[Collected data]
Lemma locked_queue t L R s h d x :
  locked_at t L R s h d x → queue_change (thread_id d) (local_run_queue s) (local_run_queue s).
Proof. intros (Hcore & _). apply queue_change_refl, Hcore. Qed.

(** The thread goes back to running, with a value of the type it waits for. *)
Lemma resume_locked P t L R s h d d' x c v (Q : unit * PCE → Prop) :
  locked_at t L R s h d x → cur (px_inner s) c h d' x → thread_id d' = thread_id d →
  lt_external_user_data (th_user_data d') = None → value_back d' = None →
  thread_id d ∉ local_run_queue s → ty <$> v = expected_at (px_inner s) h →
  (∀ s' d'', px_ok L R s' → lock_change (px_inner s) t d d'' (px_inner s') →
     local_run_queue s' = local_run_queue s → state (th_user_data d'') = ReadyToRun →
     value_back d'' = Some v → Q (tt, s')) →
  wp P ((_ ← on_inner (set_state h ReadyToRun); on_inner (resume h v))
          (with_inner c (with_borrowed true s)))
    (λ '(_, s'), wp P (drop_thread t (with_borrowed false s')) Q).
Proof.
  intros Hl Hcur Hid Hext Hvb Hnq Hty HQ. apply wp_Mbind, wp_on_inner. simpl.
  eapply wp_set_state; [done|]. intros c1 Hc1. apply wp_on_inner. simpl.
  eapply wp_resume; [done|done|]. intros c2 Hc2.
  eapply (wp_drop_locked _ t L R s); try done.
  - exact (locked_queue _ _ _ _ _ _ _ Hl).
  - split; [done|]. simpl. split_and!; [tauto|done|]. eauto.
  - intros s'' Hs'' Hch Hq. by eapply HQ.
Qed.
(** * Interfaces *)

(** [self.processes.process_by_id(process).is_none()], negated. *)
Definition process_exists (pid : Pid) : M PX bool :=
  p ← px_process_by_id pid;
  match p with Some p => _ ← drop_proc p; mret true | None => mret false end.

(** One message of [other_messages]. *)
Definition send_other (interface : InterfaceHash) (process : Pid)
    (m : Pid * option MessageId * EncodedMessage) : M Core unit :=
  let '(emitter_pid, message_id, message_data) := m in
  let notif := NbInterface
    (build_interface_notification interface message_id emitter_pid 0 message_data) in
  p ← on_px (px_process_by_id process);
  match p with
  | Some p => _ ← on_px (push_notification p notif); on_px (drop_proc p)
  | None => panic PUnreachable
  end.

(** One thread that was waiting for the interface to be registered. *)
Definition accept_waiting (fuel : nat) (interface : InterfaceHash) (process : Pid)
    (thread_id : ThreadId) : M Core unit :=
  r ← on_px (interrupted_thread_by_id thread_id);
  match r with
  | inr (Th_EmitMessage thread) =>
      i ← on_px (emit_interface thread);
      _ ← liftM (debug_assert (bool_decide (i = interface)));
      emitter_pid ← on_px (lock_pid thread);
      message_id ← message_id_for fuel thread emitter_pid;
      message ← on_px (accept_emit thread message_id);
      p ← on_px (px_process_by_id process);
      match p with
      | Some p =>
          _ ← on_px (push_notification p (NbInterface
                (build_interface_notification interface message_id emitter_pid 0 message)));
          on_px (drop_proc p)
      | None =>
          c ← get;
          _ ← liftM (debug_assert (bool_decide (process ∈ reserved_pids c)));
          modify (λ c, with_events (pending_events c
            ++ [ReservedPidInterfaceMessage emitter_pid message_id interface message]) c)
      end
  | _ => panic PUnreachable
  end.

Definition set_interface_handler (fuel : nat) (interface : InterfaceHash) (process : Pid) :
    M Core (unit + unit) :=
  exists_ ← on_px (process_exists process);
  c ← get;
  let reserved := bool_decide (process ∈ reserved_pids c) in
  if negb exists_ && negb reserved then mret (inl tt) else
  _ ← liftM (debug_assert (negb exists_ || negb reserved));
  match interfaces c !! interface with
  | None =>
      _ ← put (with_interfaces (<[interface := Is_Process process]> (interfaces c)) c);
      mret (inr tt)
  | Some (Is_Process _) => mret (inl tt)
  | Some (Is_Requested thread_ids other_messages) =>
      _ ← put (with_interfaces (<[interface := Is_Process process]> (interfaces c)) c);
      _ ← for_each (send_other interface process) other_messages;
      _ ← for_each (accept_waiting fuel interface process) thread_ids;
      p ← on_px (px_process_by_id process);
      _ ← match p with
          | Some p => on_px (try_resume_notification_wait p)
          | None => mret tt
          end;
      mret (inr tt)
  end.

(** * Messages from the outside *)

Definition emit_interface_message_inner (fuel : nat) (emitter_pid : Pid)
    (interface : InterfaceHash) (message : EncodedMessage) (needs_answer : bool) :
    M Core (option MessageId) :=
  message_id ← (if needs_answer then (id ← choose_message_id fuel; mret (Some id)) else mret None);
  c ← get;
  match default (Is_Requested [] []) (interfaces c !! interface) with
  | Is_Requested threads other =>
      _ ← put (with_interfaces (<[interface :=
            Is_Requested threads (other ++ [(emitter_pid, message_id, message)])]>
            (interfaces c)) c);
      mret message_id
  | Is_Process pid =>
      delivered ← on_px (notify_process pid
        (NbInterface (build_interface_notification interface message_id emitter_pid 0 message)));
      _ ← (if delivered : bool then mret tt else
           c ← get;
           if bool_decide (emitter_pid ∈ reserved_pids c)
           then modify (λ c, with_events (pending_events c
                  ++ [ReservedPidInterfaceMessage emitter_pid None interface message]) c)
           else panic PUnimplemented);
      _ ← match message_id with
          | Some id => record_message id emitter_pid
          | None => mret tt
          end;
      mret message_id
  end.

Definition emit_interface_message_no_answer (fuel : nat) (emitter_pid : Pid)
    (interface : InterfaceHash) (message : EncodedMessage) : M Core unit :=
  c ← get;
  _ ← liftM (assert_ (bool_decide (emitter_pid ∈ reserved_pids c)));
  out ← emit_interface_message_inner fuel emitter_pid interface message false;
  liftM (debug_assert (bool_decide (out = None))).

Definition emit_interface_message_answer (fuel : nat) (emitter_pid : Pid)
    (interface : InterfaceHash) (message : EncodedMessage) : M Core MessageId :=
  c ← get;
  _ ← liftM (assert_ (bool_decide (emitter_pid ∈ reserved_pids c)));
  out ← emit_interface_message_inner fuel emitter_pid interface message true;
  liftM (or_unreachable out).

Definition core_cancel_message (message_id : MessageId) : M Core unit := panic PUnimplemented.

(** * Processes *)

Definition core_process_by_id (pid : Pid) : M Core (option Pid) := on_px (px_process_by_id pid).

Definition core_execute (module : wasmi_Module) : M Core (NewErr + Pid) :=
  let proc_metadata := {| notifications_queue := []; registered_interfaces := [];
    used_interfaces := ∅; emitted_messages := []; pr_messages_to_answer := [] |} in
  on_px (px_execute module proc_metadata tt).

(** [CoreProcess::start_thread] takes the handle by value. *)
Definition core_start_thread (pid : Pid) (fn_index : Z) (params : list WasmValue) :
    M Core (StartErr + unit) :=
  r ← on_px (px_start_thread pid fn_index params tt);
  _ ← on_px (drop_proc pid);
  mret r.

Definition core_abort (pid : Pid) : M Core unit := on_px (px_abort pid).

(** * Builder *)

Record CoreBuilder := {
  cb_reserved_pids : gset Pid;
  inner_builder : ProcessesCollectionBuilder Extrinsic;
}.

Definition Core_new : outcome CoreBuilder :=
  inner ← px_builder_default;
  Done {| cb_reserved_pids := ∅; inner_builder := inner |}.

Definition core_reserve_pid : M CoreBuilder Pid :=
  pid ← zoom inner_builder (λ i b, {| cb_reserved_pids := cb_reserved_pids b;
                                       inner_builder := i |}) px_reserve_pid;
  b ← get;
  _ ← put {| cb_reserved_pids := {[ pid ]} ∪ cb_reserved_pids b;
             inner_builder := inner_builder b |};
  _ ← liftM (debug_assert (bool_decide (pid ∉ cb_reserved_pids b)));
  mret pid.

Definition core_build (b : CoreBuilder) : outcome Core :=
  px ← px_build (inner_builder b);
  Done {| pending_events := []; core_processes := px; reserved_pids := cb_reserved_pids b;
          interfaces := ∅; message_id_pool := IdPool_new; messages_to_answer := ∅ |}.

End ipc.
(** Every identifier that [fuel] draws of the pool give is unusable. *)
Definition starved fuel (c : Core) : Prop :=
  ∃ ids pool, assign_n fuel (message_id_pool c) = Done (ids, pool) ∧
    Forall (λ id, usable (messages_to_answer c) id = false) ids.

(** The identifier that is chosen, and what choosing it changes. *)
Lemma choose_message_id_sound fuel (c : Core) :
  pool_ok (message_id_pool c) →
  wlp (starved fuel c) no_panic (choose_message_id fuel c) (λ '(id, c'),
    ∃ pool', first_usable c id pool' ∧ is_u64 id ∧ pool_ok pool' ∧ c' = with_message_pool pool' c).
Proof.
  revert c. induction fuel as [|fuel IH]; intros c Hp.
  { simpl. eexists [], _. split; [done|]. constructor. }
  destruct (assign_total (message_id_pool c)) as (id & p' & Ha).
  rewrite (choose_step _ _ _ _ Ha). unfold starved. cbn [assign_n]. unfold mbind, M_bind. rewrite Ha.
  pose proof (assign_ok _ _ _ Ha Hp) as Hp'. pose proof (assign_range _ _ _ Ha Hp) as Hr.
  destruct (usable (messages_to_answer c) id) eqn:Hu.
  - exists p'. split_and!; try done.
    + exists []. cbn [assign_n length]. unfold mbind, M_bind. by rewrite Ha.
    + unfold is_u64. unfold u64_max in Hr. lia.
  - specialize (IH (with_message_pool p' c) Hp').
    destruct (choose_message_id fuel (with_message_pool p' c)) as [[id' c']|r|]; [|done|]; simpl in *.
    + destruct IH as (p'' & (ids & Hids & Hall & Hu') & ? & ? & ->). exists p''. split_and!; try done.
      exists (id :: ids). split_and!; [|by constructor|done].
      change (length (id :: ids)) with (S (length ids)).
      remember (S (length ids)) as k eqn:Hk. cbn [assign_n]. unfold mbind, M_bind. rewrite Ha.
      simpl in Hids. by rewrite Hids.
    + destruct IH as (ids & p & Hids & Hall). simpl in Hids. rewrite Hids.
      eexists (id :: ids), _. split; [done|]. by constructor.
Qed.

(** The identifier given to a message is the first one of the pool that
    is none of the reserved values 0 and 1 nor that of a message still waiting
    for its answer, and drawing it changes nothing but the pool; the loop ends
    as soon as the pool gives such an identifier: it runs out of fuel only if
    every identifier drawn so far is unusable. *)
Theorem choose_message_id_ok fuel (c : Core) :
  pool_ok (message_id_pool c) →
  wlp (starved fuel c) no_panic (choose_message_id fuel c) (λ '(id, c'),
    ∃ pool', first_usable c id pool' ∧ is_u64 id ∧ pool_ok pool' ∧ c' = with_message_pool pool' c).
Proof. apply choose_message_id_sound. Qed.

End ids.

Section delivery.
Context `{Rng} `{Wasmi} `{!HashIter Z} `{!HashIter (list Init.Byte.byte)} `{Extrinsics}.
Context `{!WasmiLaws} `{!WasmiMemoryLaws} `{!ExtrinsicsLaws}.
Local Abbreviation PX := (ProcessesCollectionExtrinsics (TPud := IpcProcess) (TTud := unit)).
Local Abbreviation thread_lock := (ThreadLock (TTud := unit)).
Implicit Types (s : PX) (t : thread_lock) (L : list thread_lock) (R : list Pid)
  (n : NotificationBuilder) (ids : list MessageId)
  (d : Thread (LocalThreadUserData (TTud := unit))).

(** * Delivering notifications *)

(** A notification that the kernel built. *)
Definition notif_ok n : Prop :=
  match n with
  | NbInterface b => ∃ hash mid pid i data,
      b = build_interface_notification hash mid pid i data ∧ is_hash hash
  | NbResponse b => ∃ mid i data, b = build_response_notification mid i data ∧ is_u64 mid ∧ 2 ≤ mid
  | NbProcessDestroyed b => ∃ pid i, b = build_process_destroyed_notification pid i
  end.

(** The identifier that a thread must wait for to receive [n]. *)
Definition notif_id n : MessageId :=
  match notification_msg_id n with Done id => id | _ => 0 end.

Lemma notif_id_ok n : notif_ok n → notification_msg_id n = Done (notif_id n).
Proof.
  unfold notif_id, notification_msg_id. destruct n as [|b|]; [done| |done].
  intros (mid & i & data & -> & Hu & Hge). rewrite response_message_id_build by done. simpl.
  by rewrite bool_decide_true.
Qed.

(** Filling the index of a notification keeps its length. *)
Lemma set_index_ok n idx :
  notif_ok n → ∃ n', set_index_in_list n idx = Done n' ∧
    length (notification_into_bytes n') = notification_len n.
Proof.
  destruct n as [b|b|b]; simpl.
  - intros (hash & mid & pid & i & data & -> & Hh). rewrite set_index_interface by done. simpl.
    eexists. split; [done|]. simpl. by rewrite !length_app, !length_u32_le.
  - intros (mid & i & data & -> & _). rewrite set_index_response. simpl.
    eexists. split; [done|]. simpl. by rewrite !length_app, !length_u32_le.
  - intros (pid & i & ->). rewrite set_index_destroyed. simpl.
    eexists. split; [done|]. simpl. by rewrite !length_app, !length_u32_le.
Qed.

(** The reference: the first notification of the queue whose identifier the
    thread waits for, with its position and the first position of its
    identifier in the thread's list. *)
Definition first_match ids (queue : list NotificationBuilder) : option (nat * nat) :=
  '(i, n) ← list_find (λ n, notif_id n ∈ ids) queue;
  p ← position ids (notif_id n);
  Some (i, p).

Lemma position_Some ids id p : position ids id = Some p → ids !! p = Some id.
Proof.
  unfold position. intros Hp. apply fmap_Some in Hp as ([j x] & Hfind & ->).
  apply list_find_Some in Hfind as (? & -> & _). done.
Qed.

• _PROBLEM TO SOLVE_
The answer must consist of every line in the records above that contains the word "InterfaceHash".

• _RESULT OF THE TASK_
Definition send_other (interface : InterfaceHash) (process : Pid)
Definition accept_waiting (fuel : nat) (interface : InterfaceHash) (process : Pid)
Definition set_interface_handler (fuel : nat) (interface : InterfaceHash) (process : Pid) :
    (interface : InterfaceHash) (message : EncodedMessage) (needs_answer : bool) :
    (interface : InterfaceHash) (message : EncodedMessage) : M Core unit :=
    (interface : InterfaceHash) (message : EncodedMessage) : M Core MessageId :=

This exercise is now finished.